Exercise brief: At the line containing "twice, and the lease is given back. *)", begin setting down the entries exactly, and stop only after the last line.

------ Available records ------

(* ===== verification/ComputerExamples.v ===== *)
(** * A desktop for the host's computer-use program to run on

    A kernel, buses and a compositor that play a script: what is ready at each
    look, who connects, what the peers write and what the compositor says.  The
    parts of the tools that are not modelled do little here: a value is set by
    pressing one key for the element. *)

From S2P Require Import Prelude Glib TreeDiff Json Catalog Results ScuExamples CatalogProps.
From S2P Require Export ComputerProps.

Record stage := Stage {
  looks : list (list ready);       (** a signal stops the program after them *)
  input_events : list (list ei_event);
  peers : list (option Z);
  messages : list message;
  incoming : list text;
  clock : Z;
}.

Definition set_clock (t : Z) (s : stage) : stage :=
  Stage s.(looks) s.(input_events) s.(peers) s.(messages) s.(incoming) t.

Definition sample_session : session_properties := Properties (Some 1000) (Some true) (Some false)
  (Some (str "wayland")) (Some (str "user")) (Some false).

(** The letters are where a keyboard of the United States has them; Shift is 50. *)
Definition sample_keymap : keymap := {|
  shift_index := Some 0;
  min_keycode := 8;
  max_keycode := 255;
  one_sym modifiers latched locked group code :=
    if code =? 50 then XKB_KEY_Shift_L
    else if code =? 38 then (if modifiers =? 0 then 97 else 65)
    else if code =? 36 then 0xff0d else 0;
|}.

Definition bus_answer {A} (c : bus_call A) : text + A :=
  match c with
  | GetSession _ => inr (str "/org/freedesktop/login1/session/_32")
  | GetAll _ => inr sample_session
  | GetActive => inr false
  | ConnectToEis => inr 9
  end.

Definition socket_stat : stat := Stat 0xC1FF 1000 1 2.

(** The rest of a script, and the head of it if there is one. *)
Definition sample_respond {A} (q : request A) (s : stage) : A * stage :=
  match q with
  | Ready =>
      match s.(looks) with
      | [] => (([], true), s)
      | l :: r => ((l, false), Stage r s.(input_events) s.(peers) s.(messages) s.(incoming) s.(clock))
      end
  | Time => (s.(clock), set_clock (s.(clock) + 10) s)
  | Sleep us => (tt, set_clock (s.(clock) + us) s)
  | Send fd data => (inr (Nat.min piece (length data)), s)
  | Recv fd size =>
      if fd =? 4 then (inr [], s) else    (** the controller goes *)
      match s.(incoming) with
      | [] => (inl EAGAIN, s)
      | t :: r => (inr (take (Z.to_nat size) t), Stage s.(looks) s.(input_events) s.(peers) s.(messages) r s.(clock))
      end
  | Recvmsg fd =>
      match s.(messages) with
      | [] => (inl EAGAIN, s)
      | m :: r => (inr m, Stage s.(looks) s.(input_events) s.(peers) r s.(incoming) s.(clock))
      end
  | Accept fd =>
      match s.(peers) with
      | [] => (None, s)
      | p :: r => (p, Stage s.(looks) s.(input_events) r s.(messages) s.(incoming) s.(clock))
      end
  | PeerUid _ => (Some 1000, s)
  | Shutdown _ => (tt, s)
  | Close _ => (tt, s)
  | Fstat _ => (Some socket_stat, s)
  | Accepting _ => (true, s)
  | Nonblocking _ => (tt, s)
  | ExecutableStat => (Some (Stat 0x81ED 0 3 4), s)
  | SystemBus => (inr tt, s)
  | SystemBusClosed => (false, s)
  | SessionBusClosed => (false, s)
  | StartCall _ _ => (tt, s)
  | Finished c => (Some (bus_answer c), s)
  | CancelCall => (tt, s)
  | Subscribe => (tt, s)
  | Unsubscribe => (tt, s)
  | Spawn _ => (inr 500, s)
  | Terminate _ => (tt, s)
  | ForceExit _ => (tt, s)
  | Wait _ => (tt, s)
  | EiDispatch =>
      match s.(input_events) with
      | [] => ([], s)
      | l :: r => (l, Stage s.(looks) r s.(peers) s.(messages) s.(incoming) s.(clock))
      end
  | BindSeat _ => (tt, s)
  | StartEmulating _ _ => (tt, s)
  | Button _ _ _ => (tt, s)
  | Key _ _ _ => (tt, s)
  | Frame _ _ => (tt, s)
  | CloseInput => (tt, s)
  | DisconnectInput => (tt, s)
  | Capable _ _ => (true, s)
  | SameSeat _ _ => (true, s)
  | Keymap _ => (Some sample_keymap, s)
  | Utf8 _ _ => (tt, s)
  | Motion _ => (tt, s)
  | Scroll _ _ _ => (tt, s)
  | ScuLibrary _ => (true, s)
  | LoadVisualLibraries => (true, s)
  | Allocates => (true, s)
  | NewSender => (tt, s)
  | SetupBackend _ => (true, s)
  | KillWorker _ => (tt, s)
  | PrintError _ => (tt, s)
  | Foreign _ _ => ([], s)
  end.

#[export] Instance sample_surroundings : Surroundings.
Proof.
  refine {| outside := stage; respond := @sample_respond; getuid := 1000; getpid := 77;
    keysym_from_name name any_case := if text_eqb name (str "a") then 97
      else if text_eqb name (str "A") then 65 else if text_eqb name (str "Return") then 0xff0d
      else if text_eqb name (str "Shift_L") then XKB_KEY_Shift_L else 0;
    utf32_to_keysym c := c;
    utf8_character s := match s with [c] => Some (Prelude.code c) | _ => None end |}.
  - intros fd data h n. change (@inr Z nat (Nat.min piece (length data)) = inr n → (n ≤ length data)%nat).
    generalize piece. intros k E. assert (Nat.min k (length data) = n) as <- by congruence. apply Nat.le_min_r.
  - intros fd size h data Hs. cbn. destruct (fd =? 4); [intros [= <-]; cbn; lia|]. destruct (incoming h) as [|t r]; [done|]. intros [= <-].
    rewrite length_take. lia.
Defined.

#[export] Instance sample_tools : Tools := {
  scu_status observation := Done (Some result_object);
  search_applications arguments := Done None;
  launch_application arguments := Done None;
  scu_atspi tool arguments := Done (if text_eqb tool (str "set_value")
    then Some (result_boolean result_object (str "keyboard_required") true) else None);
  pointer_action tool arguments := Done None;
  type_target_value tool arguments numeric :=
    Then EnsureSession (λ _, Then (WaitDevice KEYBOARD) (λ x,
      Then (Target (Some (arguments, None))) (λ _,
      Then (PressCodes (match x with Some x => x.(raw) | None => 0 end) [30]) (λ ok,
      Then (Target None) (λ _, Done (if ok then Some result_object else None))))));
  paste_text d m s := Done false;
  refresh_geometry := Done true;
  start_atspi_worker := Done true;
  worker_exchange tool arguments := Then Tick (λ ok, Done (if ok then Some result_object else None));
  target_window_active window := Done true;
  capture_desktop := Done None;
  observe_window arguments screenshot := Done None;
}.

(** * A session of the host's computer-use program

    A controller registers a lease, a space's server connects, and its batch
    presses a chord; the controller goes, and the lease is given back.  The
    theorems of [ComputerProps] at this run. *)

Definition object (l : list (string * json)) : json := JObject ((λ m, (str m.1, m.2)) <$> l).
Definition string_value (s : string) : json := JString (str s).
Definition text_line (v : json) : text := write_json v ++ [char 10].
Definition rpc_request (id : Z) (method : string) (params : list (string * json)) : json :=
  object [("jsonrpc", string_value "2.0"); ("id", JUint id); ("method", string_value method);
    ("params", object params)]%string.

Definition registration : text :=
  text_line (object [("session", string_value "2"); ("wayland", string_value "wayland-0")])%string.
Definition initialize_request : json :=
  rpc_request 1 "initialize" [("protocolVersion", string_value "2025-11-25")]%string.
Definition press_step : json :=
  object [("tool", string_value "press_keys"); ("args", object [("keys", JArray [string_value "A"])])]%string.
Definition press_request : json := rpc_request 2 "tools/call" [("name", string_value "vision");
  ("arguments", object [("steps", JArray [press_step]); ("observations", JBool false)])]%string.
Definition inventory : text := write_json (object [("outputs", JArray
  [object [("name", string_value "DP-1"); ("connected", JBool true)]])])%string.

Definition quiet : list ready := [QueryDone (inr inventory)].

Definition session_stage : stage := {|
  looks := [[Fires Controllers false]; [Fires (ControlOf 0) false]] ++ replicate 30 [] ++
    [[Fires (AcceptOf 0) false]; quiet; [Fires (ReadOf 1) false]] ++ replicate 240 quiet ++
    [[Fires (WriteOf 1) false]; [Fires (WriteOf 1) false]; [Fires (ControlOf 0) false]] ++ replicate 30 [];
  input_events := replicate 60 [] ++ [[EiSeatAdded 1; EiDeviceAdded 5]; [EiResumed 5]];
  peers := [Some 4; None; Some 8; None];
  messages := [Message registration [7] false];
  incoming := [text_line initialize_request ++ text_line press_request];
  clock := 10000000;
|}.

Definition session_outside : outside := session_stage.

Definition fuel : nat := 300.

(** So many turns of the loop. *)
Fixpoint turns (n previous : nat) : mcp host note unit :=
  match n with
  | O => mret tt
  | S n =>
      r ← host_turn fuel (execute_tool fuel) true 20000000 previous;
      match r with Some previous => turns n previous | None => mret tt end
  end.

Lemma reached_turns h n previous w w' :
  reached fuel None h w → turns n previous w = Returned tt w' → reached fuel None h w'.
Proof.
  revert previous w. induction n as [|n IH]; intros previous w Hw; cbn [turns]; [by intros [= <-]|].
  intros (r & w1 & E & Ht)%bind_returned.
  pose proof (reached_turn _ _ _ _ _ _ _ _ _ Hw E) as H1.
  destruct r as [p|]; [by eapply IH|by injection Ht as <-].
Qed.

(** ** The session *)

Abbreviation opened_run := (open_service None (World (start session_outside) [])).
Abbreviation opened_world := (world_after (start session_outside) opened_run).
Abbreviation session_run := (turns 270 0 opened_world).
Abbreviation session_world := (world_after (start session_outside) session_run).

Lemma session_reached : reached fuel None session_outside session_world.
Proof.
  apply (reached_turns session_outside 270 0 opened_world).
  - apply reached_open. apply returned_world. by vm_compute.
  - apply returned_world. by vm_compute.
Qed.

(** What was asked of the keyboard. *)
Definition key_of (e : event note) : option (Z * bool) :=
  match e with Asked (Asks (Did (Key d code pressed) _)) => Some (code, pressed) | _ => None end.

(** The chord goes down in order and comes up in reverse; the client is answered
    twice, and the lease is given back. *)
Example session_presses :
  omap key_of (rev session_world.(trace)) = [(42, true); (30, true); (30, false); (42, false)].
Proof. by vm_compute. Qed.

------

Response for this exercise:
    twice, and the lease is given back. *)
Example session_presses :
  omap key_of (rev session_world.(trace)) = [(42, true); (30, true); (30, false); (42, false)].
Proof. by vm_compute. Qed.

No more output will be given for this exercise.